**Work order:** Below are the records. Gather each line that holds "length".

── Available data

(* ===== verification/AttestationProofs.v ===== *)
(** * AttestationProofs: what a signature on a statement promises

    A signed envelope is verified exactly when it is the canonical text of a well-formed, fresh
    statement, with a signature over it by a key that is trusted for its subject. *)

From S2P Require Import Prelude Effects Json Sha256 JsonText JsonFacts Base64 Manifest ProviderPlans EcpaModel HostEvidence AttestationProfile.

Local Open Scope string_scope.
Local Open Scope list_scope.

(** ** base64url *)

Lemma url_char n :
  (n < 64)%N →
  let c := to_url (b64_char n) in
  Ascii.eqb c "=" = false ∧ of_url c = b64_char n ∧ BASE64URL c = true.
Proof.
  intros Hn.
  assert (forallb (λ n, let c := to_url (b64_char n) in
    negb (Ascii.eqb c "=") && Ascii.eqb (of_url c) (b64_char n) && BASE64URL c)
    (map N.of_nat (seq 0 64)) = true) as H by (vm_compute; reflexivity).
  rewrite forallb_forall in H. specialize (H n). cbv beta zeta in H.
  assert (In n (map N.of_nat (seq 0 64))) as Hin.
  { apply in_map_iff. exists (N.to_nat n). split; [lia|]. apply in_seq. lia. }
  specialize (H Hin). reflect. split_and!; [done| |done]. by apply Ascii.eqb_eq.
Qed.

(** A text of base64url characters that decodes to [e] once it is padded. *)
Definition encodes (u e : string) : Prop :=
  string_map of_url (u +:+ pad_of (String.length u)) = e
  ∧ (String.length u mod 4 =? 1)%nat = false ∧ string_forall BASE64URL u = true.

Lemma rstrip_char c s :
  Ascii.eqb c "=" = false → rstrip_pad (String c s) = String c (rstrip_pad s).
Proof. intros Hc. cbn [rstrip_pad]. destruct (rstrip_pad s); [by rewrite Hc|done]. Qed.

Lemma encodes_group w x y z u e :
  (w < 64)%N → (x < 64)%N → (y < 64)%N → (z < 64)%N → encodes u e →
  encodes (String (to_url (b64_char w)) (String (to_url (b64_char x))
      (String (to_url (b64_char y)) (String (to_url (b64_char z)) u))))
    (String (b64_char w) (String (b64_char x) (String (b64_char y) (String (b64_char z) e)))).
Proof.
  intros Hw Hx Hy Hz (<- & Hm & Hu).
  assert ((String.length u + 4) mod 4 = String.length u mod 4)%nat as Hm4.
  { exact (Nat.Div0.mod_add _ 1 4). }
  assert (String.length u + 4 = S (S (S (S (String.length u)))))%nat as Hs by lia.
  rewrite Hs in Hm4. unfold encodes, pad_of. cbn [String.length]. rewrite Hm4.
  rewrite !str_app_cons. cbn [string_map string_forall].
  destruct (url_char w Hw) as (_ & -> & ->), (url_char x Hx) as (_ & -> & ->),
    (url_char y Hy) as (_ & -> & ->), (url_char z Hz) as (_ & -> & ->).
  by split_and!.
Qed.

────

**Solution to this task:**
  string_map of_url (u +:+ pad_of (String.length u)) = e
  ∧ (String.length u mod 4 =? 1)%nat = false ∧ string_forall BASE64URL u = true.
  assert ((String.length u + 4) mod 4 = String.length u mod 4)%nat as Hm4.
  assert (String.length u + 4 = S (S (S (S (String.length u)))))%nat as Hs by lia.
  rewrite Hs in Hm4. unfold encodes, pad_of. cbn [String.length]. rewrite Hm4.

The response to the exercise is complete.